Competition for spots in the Lions’ secondary, this side of cornerback Amani Oruwariye and safety Tracy Walker, feels sure to be wide open heading toward Week 1. Enter Melifonwu.
Could Ifeatu Melifonwu become a viable option at safety for the Lions?
From Day 3 of OTAS on Thursday, those in attendance as media noted Melifonwu was seeing reps at safety. Per Tim Twentyman of the Lions’ website, teams talked to him about possibly playing safety in the NFL during the 2021 pre-draft process.
As for Thursday’s practice session, Melifonwu said Lions defensive coordinator Aaron Glenn wanted to see him at safety along with any reps he saw at cornerback.

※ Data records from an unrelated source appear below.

(** * Verification of [lib/charm/vault.py] (charm-vault)

    A shallow embedding of the charm's vault helper library.  The Python
    module drives three external collaborators: the Juju hook environment
    ([hookenv]: leadership, leader settings, configuration, logging), the
    process supervisor ([host]: service start / restart) and the Vault
    server (through [requests] and the [hvac] client).  Each function of
    the module is embedded as a computation in a state-and-exception monad
    over a [World] that holds those collaborators; a run also yields the
    list of the effects the function performed, in order. *)

From Stdlib Require Import ZArith Lia Ascii.
From stdpp Require Import base option list strings gmap pretty.

Open Scope string_scope.
Open Scope Z_scope.

(** ** Text helpers *)

(** The double quote and the line feed, the two characters of the source's
    literals that are built from their codes here. *)
Definition dq : string := String (Ascii.ascii_of_nat 34) EmptyString.
Definition nl : string := String (Ascii.ascii_of_nat 10) EmptyString.

Definition quoted (s : string) : string := dq +:+ s +:+ dq.

(** [", ".join(l)] and ["\n".join(l)] *)
Fixpoint join (sep : string) (l : list string) : string :=
  match l with
  | [] => EmptyString
  | [s] => s
  | s :: rest => s +:+ sep +:+ join sep rest
  end.

(** Python truthiness of an optional string: [None] and the empty string
    are falsy. *)
Definition truthy (o : option string) : bool :=
  match o with
  | None => false
  | Some s => negb (String.eqb s EmptyString)
  end.

(** [s.rstrip('/')]: the string without the slashes at its end. *)
Fixpoint rstrip_slash (s : string) : string :=
  match s with
  | EmptyString => EmptyString
  | String a rest =>
      match rstrip_slash rest with
      | EmptyString => if Ascii.eqb a "/" then EmptyString
                       else String a EmptyString
      | rest' => String a rest'
      end
  end.

(** ** Module constants *)

Definition CHARM_ACCESS_ROLE : string := "local-charm-access".
Definition CHARM_ACCESS_ROLE_ID : string := "local-charm-access-id".
Definition CHARM_POLICY_NAME : string := "local-charm-policy".

(** One [path "p" { capabilities = [...] }] stanza of a policy, as the
    three lines the source's literal spells out. *)
Definition hcl_path (p : string) (caps : list string) : list string :=
  [ "path " +:+ quoted p +:+ " {";
    "  capabilities = [" +:+ join ", " (quoted <$> caps) +:+ "]";
    "}" ].

Definition CHARM_POLICY : string :=
  join nl
    ( [ EmptyString;
        "# Allow managment of policies starting with charm- prefix" ]
      ++ hcl_path "sys/policy/charm-*" ["create"; "read"; "update"; "delete"]
      ++ [ EmptyString; "# Allow discovery of all policies" ]
      ++ hcl_path "sys/policy/" ["list"]
      ++ [ EmptyString; "# Allow management of approle's with charm- prefix" ]
      ++ hcl_path "auth/approle/role/charm-*"
           ["create"; "read"; "update"; "delete"; "list"]
      ++ [ EmptyString; "# Allow discovery of approles" ]
      ++ hcl_path "auth/approle/role" ["read"]
      ++ hcl_path "auth/approle/role/" ["list"]
      ++ [ EmptyString;
           "# Allow charm- prefixes secrets backends to be mounted and managed" ]
      ++ hcl_path "sys/mounts/charm-*"
           ["create"; "read"; "update"; "delete"; "sudo"]
      ++ [ EmptyString; "# Allow discovery of secrets backends" ]
      ++ hcl_path "sys/mounts" ["read"]
      ++ hcl_path "sys/mounts/" ["list"] ).

Definition VAULT_LOCALHOST_URL : string := "http://127.0.0.1:8220".

(** [VAULT_HEALTH_URL.format(vault_addr=a)] *)
Definition VAULT_HEALTH_URL (vault_addr : string) : string :=
  vault_addr +:+ "/v1/sys/health".

(** [SECRET_BACKEND_HCL.format(backend=b, hostname=h)] *)
Definition SECRET_BACKEND_HCL (backend hostname : string) : string :=
  join nl
    ( [ EmptyString ]
      ++ hcl_path (backend +:+ "/" +:+ hostname +:+ "/*")
           ["create"; "read"; "update"; "delete"; "list"]
      ++ [ EmptyString ] ).

(** [SECRET_BACKEND_SHARED_HCL.format(backend=b)] *)
Definition SECRET_BACKEND_SHARED_HCL (backend : string) : string :=
  join nl
    ( [ EmptyString ]
      ++ hcl_path (backend +:+ "/*")
           ["create"; "read"; "update"; "delete"; "list"]
      ++ [ EmptyString ] ).

(** ** Exceptions *)

(** Errors the Vault server answers with; [hvac] raises each of them as an
    exception of its own ([InvalidRequest], [VaultDown], ...). *)
Inductive ApiError :=
| AlreadyInitialized
| NotInitialized
| VaultSealed
| InvalidKey
| PathInUse (path : string)
| NoSuchRole (name : string).

Inductive Exn :=
| ConnectionError (msg : string)   (* requests: transport-level failure *)
| KeyError (key : string)          (* dict subscript on a missing key *)
| JSONDecodeError (doc : string)   (* json.loads on a malformed document *)
| VaultError (e : ApiError)        (* hvac.exceptions.* *)
| NotImplementedError
| RetryError.                      (* tenacity, when it does not re-raise *)

(** ** The Vault server *)

(** Keyword options of [create_role]. *)
Record RoleSpec := mkRoleSpec {
  token_ttl : string;
  token_max_ttl : string;
  policies : list string;
  bind_secret_id : string;
  bound_cidr_list : string
}.

(** The Vault server behind the remote administrative API, an external
    collaborator of the module (RemoteAPIClient in the specification's
    section 6), reduced to what the module's calls observe.  It keeps
    the two health flags, the secrets it hands out when it is initialised,
    the unseal progress against its threshold, and the tables of auth
    backends, policies, roles and secret-backend mounts.  A mount made at
    the path [p] of a request is listed as [p/].  The server does not look
    at the token of a request: which requests a token entitles to is left
    out, and the properties below speak of a server that answers. *)
Record Server := mkServer {
  initialized : bool;
  sealed : bool;
  fresh_root_token : string;
  fresh_keys : list string;
  key_shares : list string;
  threshold : Z;
  progress : list string;
  auth_backends : list string;
  policy_store : gmap string string;
  role_store : gmap string RoleSpec;
  role_id_of : string → string;
  secret_backends : list string
}.

Definition Handler (A : Type) : Type := Server → (ApiError + A) * Server.

Record Health := mkHealth { h_initialized : bool; h_sealed : bool }.

Definition srv_health : Handler Health :=
  λ s, (inr (mkHealth (initialized s) (sealed s)), s).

"AG (defensive coordinator Aaron Glenn) and the coaches just asked me to try it,” Melifonwu said after playing both safety and corner during Thursday’s open OTA practice. “I’m a football player, so they kind of want to put me at different spots and see what works and get versatility knowing the other positions just in case anything happens.”"
Melifonwu is big (6-foot-3, 210 pounds) and fast (4.48-second 40-yard dash). In his last season at Syracuse (2020), he posted 54 total tackles with three tackles for loss and one sack. Over his three seasons for the Orange, he was credited with 19 pass breakups. That sounds like a skill set that could easily translate to safety, particularly in the split-safety scheme Glenn uses.
Melifonwu is broadly in a battle for a roster spot, so if he can play safety he could gain an edge as the defensive staff surveys its options. A full-blown position change doesn’t necessarily appear to be in the offing, but “the more you can do” fits the bill for the second-year corner.